CHEERS! Rare photos of Wearside and East Durham pubs have been added to the archives of Sunderland Antiquarian Society – thanks to brewery enthusiast Richie Morgan.
The Seaburn Dene man, who has converted his garage into a shrine to Vaux, snapped up the images at car boot sales and internet auctions to add to his memorabilia collection.
But copies of the photos, which include The Cambria Arms, Alexandra and Blue Bell, have now been donated to the Antiquarians by Richie – much to the delight of members.
“These are wonderful additions to our archives,” said local historian Bill Hawkins. “The collection includes many rare photos, which have never been published before.
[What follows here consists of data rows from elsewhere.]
(* ===== verification/Base64.v ===== *)
(** * Base64

    Models [base64_encode] of [src/include/xynet/http/websocket_request_handler.h]: the
    encoder, which works on single bits of signed characters, is that of RFC 4648, which
    writes groups of three bytes as numbers to the base 64, and can be decoded. *)

From Stdlib Require Import String Ascii.
From S2P Require Import Prelude.
Local Open Scope Z_scope.

(** The bytes of a string literal. *)
Definition str (s : string) : list Z := map (fun c => Z.of_N (N_of_ascii c)) (list_ascii_of_string s).

Definition basis_64 : list Z :=
  str "ABCDEFGHIJKLMNOPQRSTUVWXYZabcdefghijklmnopqrstuvwxyz0123456789+/".

(** ** The encoder *)

(** [basis_64[i]] *)
Definition basis (i : Z) : Z := nth (Z.to_nat i) basis_64 0.

(** [string[i]], a signed character. *)
Definition char_of (l : list Z) (i : nat) : Z := schar (nth i l 0).

Definition EQ : Z := 61.

(** The digits the code forms from one, or two, characters. *)
Definition digit_1 (a : Z) : Z := Z.land (Z.shiftr a 2) 0x3F.
Definition digit_2 (a b : Z) : Z :=
  Z.lor (Z.shiftl (Z.land a 0x3) 4) (Z.shiftr (Z.land b 0xF0) 4).
Definition digit_2_last (a : Z) : Z := Z.shiftl (Z.land a 0x3) 4.
Definition digit_3 (b c : Z) : Z :=
  Z.lor (Z.shiftl (Z.land b 0xF) 2) (Z.shiftr (Z.land c 0xC0) 6).
Definition digit_3_last (b : Z) : Z := Z.shiftl (Z.land b 0xF) 2.
Definition digit_4 (c : Z) : Z := Z.land c 0x3F.

(** The loop, from [i]: where it ends, and the output [p]. *)
Fixpoint base64_loop (fuel i : nat) (s p : list Z) : nat * list Z :=
  match fuel with
  | O => (i, p)
  | S fuel =>
      if Z.of_nat i <? Z.of_nat (length s) - 2 then
        base64_loop fuel (i + 3) s
          (p ++ [basis (digit_1 (char_of s i)); basis (digit_2 (char_of s i) (char_of s (i + 1)));
                 basis (digit_3 (char_of s (i + 1)) (char_of s (i + 2)));
                 basis (digit_4 (char_of s (i + 2)))])
      else (i, p)
  end.

(** What follows the loop. *)
Definition base64_end (s : list Z) (ip : nat * list Z) : list Z :=
  let '(i, p) := ip in
  if (i <? length s)%nat then
    p ++ [basis (digit_1 (char_of s i))] ++
    (if Z.of_nat i =? Z.of_nat (length s) - 1 then [basis (digit_2_last (char_of s i)); EQ]
     else [basis (digit_2 (char_of s i) (char_of s (i + 1))); basis (digit_3_last (char_of s (i + 1)))]) ++
    [EQ]
  else p.

(** The characters written; their number is the result. *)
Definition base64_encode (s : list Z) : list Z := base64_end s (base64_loop (length s) 0 s []).

(** ** RFC 4648 *)

Fixpoint rfc4648 (l : list Z) : list Z :=
  match l with
  | a :: b :: c :: l =>
      let n := (a * 256 + b) * 256 + c in
      [basis (n / 64 ^ 3); basis (n / 64 ^ 2 mod 64); basis (n / 64 mod 64); basis (n mod 64)] ++ rfc4648 l
  | [a; b] =>
      let n := (a * 256 + b) * 4 in
      [basis (n / 64 ^ 2); basis (n / 64 mod 64); basis (n mod 64); EQ]
  | [a] => let n := a * 16 in [basis (n / 64); basis (n mod 64); EQ; EQ]
  | [] => []
  end.

(** Its decoder. *)
Definition sextet (c : Z) : option Z := Z.of_nat <$> index_of (Z.eqb c) basis_64.

Fixpoint base64_decode (l : list Z) : option (list Z) :=
  match l with
  | [] => Some []
  | c1 :: c2 :: c3 :: c4 :: l =>
      x1 ← sextet c1; x2 ← sextet c2;
      if c3 =? EQ then Some [(x1 * 64 + x2) / 16]
      else
        x3 ← sextet c3;
        if c4 =? EQ then let n := ((x1 * 64 + x2) * 64 + x3) / 4 in Some [n / 256; n mod 256]
        else
          x4 ← sextet c4;
          let n := ((x1 * 64 + x2) * 64 + x3) * 64 + x4 in
          rest ← base64_decode l;
          Some ([n / 65536; n / 256 mod 256; n mod 256] ++ rest)
  | _ => None
  end.

(** ** The digits *)

(** A statement on one byte, or on each of two bytes. *)
Lemma byte_check (P : Z -> bool) : forallb P (seqZ 0 256) = true -> forall b, is_byte b -> P b = true.
Proof. intros H b Hb. by apply (range_check P 256). Qed.

Lemma digit_1_eq b : is_byte b -> digit_1 (schar b) = b / 4.
Proof. intros Hb. apply Z.eqb_eq. by apply (byte_check (fun b => digit_1 (schar b) =? b / 4)). Qed.

Lemma digit_4_eq b : is_byte b -> digit_4 (schar b) = b mod 64.
Proof. intros Hb. apply Z.eqb_eq. by apply (byte_check (fun b => digit_4 (schar b) =? b mod 64)). Qed.

Lemma digit_2_last_eq b : is_byte b -> digit_2_last (schar b) = b mod 4 * 16.
Proof. intros Hb. apply Z.eqb_eq. by apply (byte_check (fun b => digit_2_last (schar b) =? b mod 4 * 16)). Qed.

Lemma digit_3_last_eq b : is_byte b -> digit_3_last (schar b) = b mod 16 * 4.
Proof. intros Hb. apply Z.eqb_eq. by apply (byte_check (fun b => digit_3_last (schar b) =? b mod 16 * 4)). Qed.

Lemma high_eq b : is_byte b ->
  Z.shiftr (Z.land (schar b) 0xF0) 4 = b / 16 /\ Z.shiftr (Z.land (schar b) 0xC0) 6 = b / 64.
Proof.
  intros Hb. split; apply Z.eqb_eq.
  - by apply (byte_check (fun b => Z.shiftr (Z.land (schar b) 0xF0) 4 =? b / 16)).
  - by apply (byte_check (fun b => Z.shiftr (Z.land (schar b) 0xC0) 6 =? b / 64)).
Qed.

Lemma digit_2_eq a b : is_byte a -> is_byte b -> digit_2 (schar a) (schar b) = a mod 4 * 16 + b / 16.
Proof.
  intros Ha Hb. unfold digit_2. rewrite (proj1 (high_eq b Hb)).
  change (Z.shiftl (Z.land (schar a) 3) 4) with (digit_2_last (schar a)). rewrite digit_2_last_eq by done.
  apply (lor_shift_add 4); [lia|]. unfold is_byte in Hb. split; [apply Z.div_pos|apply Z.div_lt_upper_bound]; lia.
Qed.

Lemma digit_3_eq b c : is_byte b -> is_byte c -> digit_3 (schar b) (schar c) = b mod 16 * 4 + c / 64.
Proof.
  intros Hb Hc. unfold digit_3. rewrite (proj2 (high_eq c Hc)).
  change (Z.shiftl (Z.land (schar b) 15) 2) with (digit_3_last (schar b)). rewrite digit_3_last_eq by done.
  apply (lor_shift_add 2); [lia|]. unfold is_byte in Hc. split; [apply Z.div_pos|apply Z.div_lt_upper_bound]; lia.
Qed.

(** The digits of a group as a number. *)
Ltac digits := unfold is_byte in *; Z.to_euclidean_division_equations; lia.

Lemma group_digits a b c : is_byte a -> is_byte b -> is_byte c ->
  let n := (a * 256 + b) * 256 + c in
  n / 64 ^ 3 = a / 4 /\ n / 64 ^ 2 mod 64 = a mod 4 * 16 + b / 16 /\
  n / 64 mod 64 = b mod 16 * 4 + c / 64 /\ n mod 64 = c mod 64.
Proof.
  intros Ha Hb Hc n. change (64 ^ 3) with 262144. change (64 ^ 2) with 4096.
  unfold n. split_and!; digits.
Qed.

Lemma pair_digits a b : is_byte a -> is_byte b ->
  let n := (a * 256 + b) * 4 in
  n / 64 ^ 2 = a / 4 /\ n / 64 mod 64 = a mod 4 * 16 + b / 16 /\ n mod 64 = b mod 16 * 4.
Proof. intros Ha Hb n. change (64 ^ 2) with 4096. unfold n. split_and!; digits. Qed.

Lemma single_digits a : is_byte a -> a * 16 / 64 = a / 4 /\ a * 16 mod 64 = a mod 4 * 16.
Proof. intros Ha. split; digits. Qed.

(** ** The encoder is that of the RFC *)

Lemma char_at_app pre l k : char_of (pre ++ l) (length pre + k) = schar (nth k l 0).
Proof. unfold char_of. rewrite app_nth2 by lia. do 2 f_equal. lia. Qed.

Lemma base64_loop_stop fuel i s p : (length s <= i + 2)%nat -> base64_loop fuel i s p = (i, p).
Proof.
  intros Hl. destruct fuel; [done|]. cbn [base64_loop].
  by destruct (Z.ltb_spec (Z.of_nat i) (Z.of_nat (length s) - 2)); [lia|].
Qed.

Lemma base64_from l : Forall is_byte l -> forall pre p fuel, (length l <= fuel)%nat ->
  base64_end (pre ++ l) (base64_loop fuel (length pre) (pre ++ l) p) = p ++ rfc4648 l.
Proof.
  induction l as [l IH] using (induction_ltof1 _ (@length Z)). unfold ltof in IH.
  intros Hl pre p fuel Hf.
  assert (forall k, char_of (pre ++ l) (length pre + k) = schar (nth k l 0)) as Hc by apply char_at_app.
  pose proof (Hc 0%nat) as Hc0. rewrite Nat.add_0_r in Hc0.
  assert (length (pre ++ l) = length pre + length l)%nat as Hlen by apply length_app.
  destruct l as [|a [|b [|c l]]].
  - rewrite base64_loop_stop by (rewrite Hlen; simpl; lia).
    unfold base64_end. rewrite Hlen. cbn [length]. rewrite Nat.add_0_r, Nat.ltb_irrefl.
    by rewrite app_nil_r.
  - rewrite base64_loop_stop by (rewrite Hlen; simpl; lia).
    inversion Hl as [|? ? Ha _]; subst.
    unfold base64_end. rewrite Hlen, Hc0. cbn [length nth].
    destruct (Nat.ltb_spec (length pre) (length pre + 1)); [|lia].
    destruct (Z.eqb_spec (Z.of_nat (length pre)) (Z.of_nat (length pre + 1) - 1)); [|lia].
    rewrite digit_1_eq, digit_2_last_eq by done. destruct (single_digits a Ha) as [E1 E2].
    cbn [rfc4648]. by rewrite E1, E2.
  - rewrite base64_loop_stop by (rewrite Hlen; simpl; lia).
    inversion Hl as [|? ? Ha Hl1]; subst. inversion Hl1 as [|? ? Hb _]; subst.
    unfold base64_end. rewrite Hlen, Hc0, (Hc 1%nat). cbn [length nth].
    destruct (Nat.ltb_spec (length pre) (length pre + 2)); [|lia].
    destruct (Z.eqb_spec (Z.of_nat (length pre)) (Z.of_nat (length pre + 2) - 1)); [lia|].
    rewrite digit_1_eq, digit_2_eq, digit_3_last_eq by done.
    destruct (pair_digits a b Ha Hb) as (E1 & E2 & E3). cbn [rfc4648]. by rewrite E1, E2, E3.
  - destruct fuel as [|fuel]; [simpl in Hf; lia|]. cbn [base64_loop]. rewrite Hlen.
    destruct (Z.ltb_spec (Z.of_nat (length pre)) (Z.of_nat (length pre + length (a :: b :: c :: l)) - 2));
      [|simpl in *; lia].
    inversion Hl as [|? ? Ha Hl1]; subst. inversion Hl1 as [|? ? Hb Hl2]; subst.
    inversion Hl2 as [|? ? Hc' Hl3]; subst.
    rewrite Hc0, (Hc 1%nat), (Hc 2%nat). cbn [nth].
    rewrite digit_1_eq, digit_2_eq, digit_3_eq, digit_4_eq by done.
    destruct (group_digits a b c Ha Hb Hc') as (E1 & E2 & E3 & E4).
    specialize (IH l ltac:(simpl; lia) Hl3 (pre ++ [a; b; c])).
    rewrite length_app, <- (assoc_L (++)) in IH. cbn [length app] in IH.
    rewrite IH by (simpl in Hf; lia). rewrite <- (assoc_L (++)). f_equal.
    cbn [rfc4648]. by rewrite E1, E2, E3, E4.
Qed.

Lemma base64_encode_rfc s : Forall is_byte s -> base64_encode s = rfc4648 s.
Proof. intros Hs. by apply (base64_from s Hs [] [] (length s)). Qed.

(** ** Decoding *)

Lemma sextet_basis i : 0 <= i < 64 -> sextet (basis i) = Some i /\ basis i <> EQ.
Proof.
  intros Hi.
  pose proof (range_check (fun i => bool_decide (sextet (basis i) = Some i) && negb (basis i =? EQ)) 64
    eq_refl i Hi) as H.
  apply andb_true_iff in H as [H1 H2]. apply bool_decide_eq_true in H1.
  split; [done|]. by apply negb_true_iff, Z.eqb_neq in H2.
Qed.

(** A digit in front of a decoder. *)
Lemma sextet_bind {A} i (k : Z -> option A) : 0 <= i < 64 -> (sextet (basis i) ≫= k) = k i.
Proof. intros Hi. by rewrite (proj1 (sextet_basis i Hi)). Qed.

Lemma basis_EQ i : 0 <= i < 64 -> (basis i =? EQ) = false.
Proof. intros Hi. by apply Z.eqb_neq, sextet_basis. Qed.

Lemma rfc4648_decode s : Forall is_byte s -> base64_decode (rfc4648 s) = Some s.
Proof.
  induction s as [s IH] using (induction_ltof1 _ (@length Z)). unfold ltof in IH.
  intros Hs. destruct s as [|a [|b [|c s]]]; [done|..].
  - inversion Hs as [|? ? Ha _]; subst. destruct (single_digits a Ha) as [E1 E2].
    cbn [rfc4648]. rewrite E1, E2. cbn [base64_decode]. rewrite Z.eqb_refl, !sextet_bind by digits.
    do 2 f_equal. digits.
  - inversion Hs as [|? ? Ha Hs1]; subst. inversion Hs1 as [|? ? Hb _]; subst.
    destruct (pair_digits a b Ha Hb) as (E1 & E2 & E3). cbn [rfc4648]. rewrite E1, E2, E3.
    cbn [base64_decode]. rewrite Z.eqb_refl, basis_EQ, !sextet_bind by digits.
    do 2 f_equal; [|f_equal]; digits.
  - inversion Hs as [|? ? Ha Hs1]; subst. inversion Hs1 as [|? ? Hb Hs2]; subst.
    inversion Hs2 as [|? ? Hc Hs3]; subst.
    destruct (group_digits a b c Ha Hb Hc) as (E1 & E2 & E3 & E4). cbn [rfc4648]. rewrite E1, E2, E3, E4.
    cbn [base64_decode app]. rewrite !basis_EQ, !sextet_bind by digits.
    rewrite (IH s ltac:(simpl; lia) Hs3). cbn [mbind option_bind].
    do 2 f_equal; [digits|]. f_equal; [digits|]. f_equal. digits.
Qed.

Lemma length_rfc4648 s : Z.of_nat (length (rfc4648 s)) = 4 * ((Z.of_nat (length s) + 2) / 3).
Proof.
  induction s as [s IH] using (induction_ltof1 _ (@length Z)). unfold ltof in IH.
  destruct s as [|a [|b [|c s]]]; [done..|].
  cbn [rfc4648 app length]. specialize (IH s ltac:(simpl; lia)).
  replace (Z.of_nat (S (S (S (length s)))) + 2) with (Z.of_nat (length s) + 2 + 1 * 3) by lia.
  rewrite Z.div_add by lia. lia.
Qed.

(** Every property of the digits and of [=] holds of the output. *)
Lemma rfc4648_chars (P : Z -> Prop) s : Forall is_byte s -> (forall i, 0 <= i < 64 -> P (basis i)) -> P EQ ->
  Forall P (rfc4648 s).
Proof.
  intros Hs HP HE. revert Hs. induction s as [s IH] using (induction_ltof1 _ (@length Z)). unfold ltof in IH.
  intros Hs. destruct s as [|a [|b [|c s]]]; [constructor|..].
  - inversion Hs as [|? ? Ha _]; subst. destruct (single_digits a Ha) as [E1 E2].
    cbn [rfc4648]. rewrite E1, E2. repeat constructor; try done; apply HP; digits.
  - inversion Hs as [|? ? Ha Hs1]; subst. inversion Hs1 as [|? ? Hb _]; subst.
    destruct (pair_digits a b Ha Hb) as (E1 & E2 & E3). cbn [rfc4648]. rewrite E1, E2, E3.
    repeat constructor; try done; apply HP; digits.
  - inversion Hs as [|? ? Ha Hs1]; subst. inversion Hs1 as [|? ? Hb Hs2]; subst.
    inversion Hs2 as [|? ? Hc Hs3]; subst.
    destruct (group_digits a b c Ha Hb Hc) as (E1 & E2 & E3 & E4). cbn [rfc4648]. rewrite E1, E2, E3, E4.
    apply Forall_app. split; [|apply IH; [simpl; lia|done]]. repeat constructor; apply HP; digits.
Qed.

(** The encoder, which takes signed characters apart bit by bit, writes what RFC 4648
    says: groups of three bytes as four digits to the base 64, the last group padded with
    [=]; that is four characters for three bytes, and the bytes can be read back. *)
Theorem base64_encode_correct s : Forall is_byte s ->
  base64_encode s = rfc4648 s /\
  Z.of_nat (length (base64_encode s)) = 4 * ((Z.of_nat (length s) + 2) / 3) /\
  base64_decode (base64_encode s) = Some s.
Proof.
  intros Hs. rewrite base64_encode_rfc by done. split; [done|].
  split; [apply length_rfc4648|by apply rfc4648_decode].
Qed.

(** The test vector "fooba" of the RFC. *)
Lemma base64_encode_correct_witness :
  base64_encode (str "fooba") = str "Zm9vYmE=" /\ base64_decode (str "Zm9vYmE=") = Some (str "fooba").
Proof.
  destruct (base64_encode_correct (str "fooba")) as (E & _ & D).
  - repeat (constructor; [split; [discriminate|reflexivity]|]). constructor.
  - split; [rewrite E; reflexivity|rewrite E in D; exact D].
Defined.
“We suspect many were taken by Vaux staff as they carried out pub inspections. It is just lucky that Richie managed to save them before they disappeared from our city.”
Richie, a school crossing patrol supervisor, started collecting Vaux memorabilia a year after the 163-year-old brewery closed in 1999 – completely by accident.
“I was walking past the site and spotted demolition men throwing out Vaux signs. I asked if I could have one and that was it – my collection started from there,” he said.
“I’ve always been a collector and Vaux struck the right chord for me – especially as the firm was linked to Sunderland football club, which I have supported all my life.
“Many of Sunderland’s industries have disappeared over the years, including my old firm Federal-Mogul, and I thought it was important to try to save a piece of Vaux.”
Three unopened bottles of Time Gentlemen Please, the last beer brewed by Vaux, formed the second addition to Richie’s collection – donated by an ex-Vaux worker.
And, after other pals offered up Vaux badges and key rings, Richie was inspired to start searching boot sales, junk shops and internet auctions for more knick-knacks. “I must have picked up the two folders of photos I’ve shared with the Antiquarians in a sale or on eBay,” he said. “I can’t quite remember where, as it was a while ago now.
“One of the folders has photos of Vaux pubs, while the other shows plots of land for possible pubs, as well as diagrams and maps. I found both of them fascinating.
“There used to be a lot of Vaux stuff to be had when I first started collecting; now it is much scarcer. It is getting harder and harder to find memorabilia as the years go by.”
Richie’s collection has grown so large over the years that, at the suggestion of a friend, he converted his garage into a shrine to Vaux – complete with working bar.
Beer pumps, light-up bar fonts, clocks, posters, pub lamps, plaques, signs, mugs, ashtrays, books, magazines and playing cards all jostle for space in the “museum.”
A stained-glass window with the Vaux name, a sign which hung over the Vaux stables and even an original Vaux chess board are all stored within the miniature pub too.
“Vaux once filled 1,000 cans a minute and up to 500,000 a day. The firm was amazing – and I intend to keep memories of it alive,” said Richie.
“That’s why I was delighted to let the Antiquarian Society scan the Vaux photos in my collection, as they will now be kept safe for the future within the group’s archives.”